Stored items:
* * *

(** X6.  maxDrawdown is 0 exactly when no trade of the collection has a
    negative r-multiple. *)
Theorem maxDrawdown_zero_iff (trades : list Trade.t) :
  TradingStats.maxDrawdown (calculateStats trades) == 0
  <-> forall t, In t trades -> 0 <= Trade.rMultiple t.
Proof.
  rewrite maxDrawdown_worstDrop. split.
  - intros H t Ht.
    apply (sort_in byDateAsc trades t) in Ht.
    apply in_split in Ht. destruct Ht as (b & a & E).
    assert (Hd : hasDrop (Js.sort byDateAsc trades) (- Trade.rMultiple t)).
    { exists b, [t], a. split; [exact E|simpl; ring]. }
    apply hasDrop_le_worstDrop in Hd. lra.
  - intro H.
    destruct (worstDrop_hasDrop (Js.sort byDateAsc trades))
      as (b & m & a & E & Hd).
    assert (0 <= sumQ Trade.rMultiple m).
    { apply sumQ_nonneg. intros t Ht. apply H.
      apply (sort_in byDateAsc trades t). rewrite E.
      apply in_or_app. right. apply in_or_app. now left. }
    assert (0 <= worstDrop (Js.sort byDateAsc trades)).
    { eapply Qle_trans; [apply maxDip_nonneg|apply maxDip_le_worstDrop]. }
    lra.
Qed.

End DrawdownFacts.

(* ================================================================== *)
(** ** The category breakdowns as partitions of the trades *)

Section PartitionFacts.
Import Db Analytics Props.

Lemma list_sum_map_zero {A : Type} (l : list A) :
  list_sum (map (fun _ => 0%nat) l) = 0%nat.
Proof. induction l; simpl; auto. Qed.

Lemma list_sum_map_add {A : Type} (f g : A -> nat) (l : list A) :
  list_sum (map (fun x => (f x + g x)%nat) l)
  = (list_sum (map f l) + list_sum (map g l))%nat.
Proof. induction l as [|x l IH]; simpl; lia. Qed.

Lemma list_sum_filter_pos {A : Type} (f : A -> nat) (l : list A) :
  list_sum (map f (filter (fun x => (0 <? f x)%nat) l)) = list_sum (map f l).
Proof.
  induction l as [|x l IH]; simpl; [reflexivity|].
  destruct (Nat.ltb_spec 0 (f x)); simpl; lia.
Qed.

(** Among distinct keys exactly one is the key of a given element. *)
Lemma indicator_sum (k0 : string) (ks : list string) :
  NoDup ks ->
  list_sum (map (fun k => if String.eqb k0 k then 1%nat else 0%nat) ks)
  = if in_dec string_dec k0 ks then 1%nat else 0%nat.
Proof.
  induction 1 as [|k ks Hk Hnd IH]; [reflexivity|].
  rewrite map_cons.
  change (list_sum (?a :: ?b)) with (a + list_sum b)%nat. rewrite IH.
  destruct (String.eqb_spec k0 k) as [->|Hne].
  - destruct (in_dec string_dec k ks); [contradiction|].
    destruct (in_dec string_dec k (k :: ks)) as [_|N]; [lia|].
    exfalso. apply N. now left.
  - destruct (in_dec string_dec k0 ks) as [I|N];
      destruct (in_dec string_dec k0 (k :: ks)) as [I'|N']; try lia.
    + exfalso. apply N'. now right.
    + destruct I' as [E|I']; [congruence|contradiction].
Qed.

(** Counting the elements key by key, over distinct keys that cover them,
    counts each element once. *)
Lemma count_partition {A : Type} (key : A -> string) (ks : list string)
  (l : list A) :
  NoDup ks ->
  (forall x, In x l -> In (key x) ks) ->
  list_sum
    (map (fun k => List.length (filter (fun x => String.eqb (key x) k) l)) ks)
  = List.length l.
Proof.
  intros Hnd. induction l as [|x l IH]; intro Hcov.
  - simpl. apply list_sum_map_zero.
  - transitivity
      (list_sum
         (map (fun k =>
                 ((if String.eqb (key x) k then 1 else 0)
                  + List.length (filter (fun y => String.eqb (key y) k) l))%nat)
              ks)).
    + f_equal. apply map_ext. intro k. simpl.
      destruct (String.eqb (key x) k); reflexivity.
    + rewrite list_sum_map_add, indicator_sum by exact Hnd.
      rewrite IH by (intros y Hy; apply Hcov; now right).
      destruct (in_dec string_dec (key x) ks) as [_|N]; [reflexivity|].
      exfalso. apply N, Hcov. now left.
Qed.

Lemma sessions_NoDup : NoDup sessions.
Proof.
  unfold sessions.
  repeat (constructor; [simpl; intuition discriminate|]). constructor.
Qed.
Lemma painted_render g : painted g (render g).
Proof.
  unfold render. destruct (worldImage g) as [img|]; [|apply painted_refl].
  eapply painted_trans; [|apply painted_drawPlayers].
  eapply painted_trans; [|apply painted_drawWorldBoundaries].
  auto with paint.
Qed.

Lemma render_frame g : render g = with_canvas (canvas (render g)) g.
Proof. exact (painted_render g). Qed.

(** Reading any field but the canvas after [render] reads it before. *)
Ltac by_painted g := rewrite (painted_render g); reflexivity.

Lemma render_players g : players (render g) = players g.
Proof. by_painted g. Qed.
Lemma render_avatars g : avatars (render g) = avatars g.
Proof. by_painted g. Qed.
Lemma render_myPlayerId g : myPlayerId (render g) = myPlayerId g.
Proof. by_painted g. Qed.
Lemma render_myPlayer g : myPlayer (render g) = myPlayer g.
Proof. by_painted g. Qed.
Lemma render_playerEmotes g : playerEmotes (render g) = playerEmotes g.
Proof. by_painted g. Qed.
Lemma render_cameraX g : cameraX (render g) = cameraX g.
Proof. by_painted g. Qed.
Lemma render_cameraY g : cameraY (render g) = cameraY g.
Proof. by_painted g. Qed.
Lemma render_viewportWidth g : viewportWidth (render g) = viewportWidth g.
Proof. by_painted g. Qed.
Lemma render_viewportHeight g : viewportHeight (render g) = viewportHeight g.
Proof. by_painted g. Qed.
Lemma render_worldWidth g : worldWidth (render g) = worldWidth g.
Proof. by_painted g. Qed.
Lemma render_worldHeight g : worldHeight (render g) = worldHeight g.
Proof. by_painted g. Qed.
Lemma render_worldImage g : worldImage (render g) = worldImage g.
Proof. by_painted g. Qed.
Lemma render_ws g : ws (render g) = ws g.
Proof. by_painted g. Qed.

* * *

◆ **Exercise aim**: The entries above must each be repeated exactly.

◆ **Response to the exercise**:
(** X6.  maxDrawdown is 0 exactly when no trade of the collection has a
    negative r-multiple. *)
Theorem maxDrawdown_zero_iff (trades : list Trade.t) :
  TradingStats.maxDrawdown (calculateStats trades) == 0
  <-> forall t, In t trades -> 0 <= Trade.rMultiple t.
Proof.
  rewrite maxDrawdown_worstDrop. split.
  - intros H t Ht.
    apply (sort_in byDateAsc trades t) in Ht.
    apply in_split in Ht. destruct Ht as (b & a & E).
    assert (Hd : hasDrop (Js.sort byDateAsc trades) (- Trade.rMultiple t)).
    { exists b, [t], a. split; [exact E|simpl; ring]. }
    apply hasDrop_le_worstDrop in Hd. lra.
  - intro H.
    destruct (worstDrop_hasDrop (Js.sort byDateAsc trades))
      as (b & m & a & E & Hd).
    assert (0 <= sumQ Trade.rMultiple m).
    { apply sumQ_nonneg. intros t Ht. apply H.
      apply (sort_in byDateAsc trades t). rewrite E.
      apply in_or_app. right. apply in_or_app. now left. }
    assert (0 <= worstDrop (Js.sort byDateAsc trades)).
    { eapply Qle_trans; [apply maxDip_nonneg|apply maxDip_le_worstDrop]. }
    lra.
Qed.

End DrawdownFacts.

(* ================================================================== *)
(** ** The category breakdowns as partitions of the trades *)

Section PartitionFacts.
Import Db Analytics Props.

Lemma list_sum_map_zero {A : Type} (l : list A) :
  list_sum (map (fun _ => 0%nat) l) = 0%nat.
Proof. induction l; simpl; auto. Qed.

Lemma list_sum_map_add {A : Type} (f g : A -> nat) (l : list A) :
  list_sum (map (fun x => (f x + g x)%nat) l)
  = (list_sum (map f l) + list_sum (map g l))%nat.
Proof. induction l as [|x l IH]; simpl; lia. Qed.

Lemma list_sum_filter_pos {A : Type} (f : A -> nat) (l : list A) :
  list_sum (map f (filter (fun x => (0 <? f x)%nat) l)) = list_sum (map f l).
Proof.
  induction l as [|x l IH]; simpl; [reflexivity|].
  destruct (Nat.ltb_spec 0 (f x)); simpl; lia.
Qed.

(** Among distinct keys exactly one is the key of a given element. *)
Lemma indicator_sum (k0 : string) (ks : list string) :
  NoDup ks ->
  list_sum (map (fun k => if String.eqb k0 k then 1%nat else 0%nat) ks)
  = if in_dec string_dec k0 ks then 1%nat else 0%nat.
Proof.
  induction 1 as [|k ks Hk Hnd IH]; [reflexivity|].
  rewrite map_cons.
  change (list_sum (?a :: ?b)) with (a + list_sum b)%nat. rewrite IH.
  destruct (String.eqb_spec k0 k) as [->|Hne].
  - destruct (in_dec string_dec k ks); [contradiction|].
    destruct (in_dec string_dec k (k :: ks)) as [_|N]; [lia|].
    exfalso. apply N. now left.
  - destruct (in_dec string_dec k0 ks) as [I|N];
      destruct (in_dec string_dec k0 (k :: ks)) as [I'|N']; try lia.
    + exfalso. apply N'. now right.
    + destruct I' as [E|I']; [congruence|contradiction].
Qed.

(** Counting the elements key by key, over distinct keys that cover them,
    counts each element once. *)
Lemma count_partition {A : Type} (key : A -> string) (ks : list string)
  (l : list A) :
  NoDup ks ->
  (forall x, In x l -> In (key x) ks) ->
  list_sum
    (map (fun k => List.length (filter (fun x => String.eqb (key x) k) l)) ks)
  = List.length l.
Proof.
  intros Hnd. induction l as [|x l IH]; intro Hcov.
  - simpl. apply list_sum_map_zero.
  - transitivity
      (list_sum
         (map (fun k =>
                 ((if String.eqb (key x) k then 1 else 0)
                  + List.length (filter (fun y => String.eqb (key y) k) l))%nat)
              ks)).
    + f_equal. apply map_ext. intro k. simpl.
      destruct (String.eqb (key x) k); reflexivity.
    + rewrite list_sum_map_add, indicator_sum by exact Hnd.
      rewrite IH by (intros y Hy; apply Hcov; now right).
      destruct (in_dec string_dec (key x) ks) as [_|N]; [reflexivity|].
      exfalso. apply N, Hcov. now left.
Qed.

Lemma sessions_NoDup : NoDup sessions.
Proof.
  unfold sessions.
  repeat (constructor; [simpl; intuition discriminate|]). constructor.
Qed.
Lemma painted_render g : painted g (render g).
Proof.
  unfold render. destruct (worldImage g) as [img|]; [|apply painted_refl].
  eapply painted_trans; [|apply painted_drawPlayers].
  eapply painted_trans; [|apply painted_drawWorldBoundaries].
  auto with paint.
Qed.

Lemma render_frame g : render g = with_canvas (canvas (render g)) g.
Proof. exact (painted_render g). Qed.

(** Reading any field but the canvas after [render] reads it before. *)
Ltac by_painted g := rewrite (painted_render g); reflexivity.

Lemma render_players g : players (render g) = players g.
Proof. by_painted g. Qed.
Lemma render_avatars g : avatars (render g) = avatars g.
Proof. by_painted g. Qed.
Lemma render_myPlayerId g : myPlayerId (render g) = myPlayerId g.
Proof. by_painted g. Qed.
Lemma render_myPlayer g : myPlayer (render g) = myPlayer g.
Proof. by_painted g. Qed.
Lemma render_playerEmotes g : playerEmotes (render g) = playerEmotes g.
Proof. by_painted g. Qed.
Lemma render_cameraX g : cameraX (render g) = cameraX g.
Proof. by_painted g. Qed.
Lemma render_cameraY g : cameraY (render g) = cameraY g.
Proof. by_painted g. Qed.
Lemma render_viewportWidth g : viewportWidth (render g) = viewportWidth g.
Proof. by_painted g. Qed.
Lemma render_viewportHeight g : viewportHeight (render g) = viewportHeight g.
Proof. by_painted g. Qed.
Lemma render_worldWidth g : worldWidth (render g) = worldWidth g.
Proof. by_painted g. Qed.
Lemma render_worldHeight g : worldHeight (render g) = worldHeight g.
Proof. by_painted g. Qed.
Lemma render_worldImage g : worldImage (render g) = worldImage g.
Proof. by_painted g. Qed.
Lemma render_ws g : ws (render g) = ws g.
Proof. by_painted g. Qed.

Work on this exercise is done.